Lemma wakeup_asleep_reached :
  steps (worker_step (prof:=dev_profile) example_mm hpd hpa hpu cleared_queue false)
    wakeup_kicked wakeup_asleep.
Proof.
  eapply steps_cons; [by apply step_wake|].
  eapply steps_cons; [by apply (step_disable _ _ _ _ _ _ _ [] cleared_queue); [|constructor|]|].
  eapply steps_cons;
    [by apply (step_pop _ _ _ _ _ _ _ (table_chain cleared_queue (wakeup_hm 1) hpd 0)
                 (q_set_next_avail 1 cleared_queue))|].
  eapply steps_cons;
    [by apply (step_serve _ _ _ _ _ _ _ (table_chain cleared_queue (wakeup_hm 1) hpd 0) [] 0 0)|].
  eapply steps_cons; [by apply (step_drained _ _ _ _ _ _ _ (q_set_next_avail 1 cleared_queue))|].
  eapply steps_cons;
    [by apply (step_enable _ _ _ _ _ _ _ [(hpu + 36, le_bytes 2 1)]
                 (q_set_next_avail 1 cleared_queue));
       [|constructor; [apply le_bytes_ok|]|]|].
  eapply steps_cons; [by apply step_fence; [|right]|].
  eapply steps_cons; [by apply (step_check _ _ _ _ _ _ _ 1)|].
  apply steps_refl.
Qed.

Lemma wakeup_lost_reached :
  steps (side_step (prof:=dev_profile) example_mm hpd hpa hpu cleared_queue false)
    wakeup_asleep wakeup_lost.
Proof.
  eapply steps_cons; [right; apply (step_publish hpd hpa hpu cleared_queue wakeup_asleep 1 (wakeup_hm 2))|].
  { by apply (wakeup_publishes wakeup_asleep 1); [..|right]. }
  eapply steps_cons; [right; apply step_silent|].
  { intros (i & Hi & E). cbn in Hi. assert (i = 1) as -> by lia. vm_compute in E. done. }
  eapply steps_cons; [left; by apply step_drain|]. apply steps_refl.
Qed.
Lemma taker_step_ok t t' : taker_step t t' -> returns_ok t -> returns_ok t'.
Proof using Hok.
  intros Hs H. destruct Hs as [t Ed Hn|t Ed|t Ed|t Ei|t hm Hwf Ha].
  - destruct (rk_visible t H) as (v & Hv & Hbuf & Ht & Hav). pose proof (rk_room t H).
    assert (rt_taken t <> v) by (intros E; by rewrite Hv, E in Hn).
    split; fields; try (apply H); try done; try lia. exists v. split_and!; done || lia.
  - by apply returns_ok_name.
  - by apply returns_ok_look.
  - by split; fields; try (apply H).
  - by apply returns_ok_elsewhere.
Qed.

Lemma returns_start_ok t : returns_start t -> returns_ok t.
Proof using Hok.
  intros [Eq [En Ea] Hhm Hi Hb [Ew Eu] Ed (Er & Eas & Et)]. pose proof rings_wf as [].
  split; rewrite ?Eq, ?Er, ?Eas, ?Et, ?Hb, ?Ed, ?Ew, ?En, ?Ea; try done; try lia.
  - apply moved_refl.
  - exists 0. split_and!; [done|constructor|lia..].
Qed.

Lemma reachable_returns t0 t :
  returns_start t0 -> steps (return_step true) t0 t -> returns_ok t.
Proof using Hmm Hok.
  intros H0 Hs. eapply (steps_invariant (return_step true) returns_ok);
    [|exact Hs|by apply returns_start_ok].
  intros x y [Hr|[Hf|Hd]]; [by apply round_step_ok|by apply finish_step_ok|by apply taker_step_ok].
Qed.

(** ** Progress *)

Definition round_left (t : Returns) : nat :=
  match rt_worker t with
  | Returning => if rt_used_any t then 4 else 0
  | Completing => 3 | Asking => 2 | Interrupting => 1
  end.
• • •
> [WHAT TO PRODUCE]:
Taking the line with "(** ** Progress *)" as the first, copy every line through the end of the entries above exactly, with no others.

> [FINISHED EXERCISE]:
(** ** Progress *)

Definition round_left (t : Returns) : nat :=
  match rt_worker t with
  | Returning => if rt_used_any t then 4 else 0
  | Completing => 3 | Asking => 2 | Interrupting => 1
  end.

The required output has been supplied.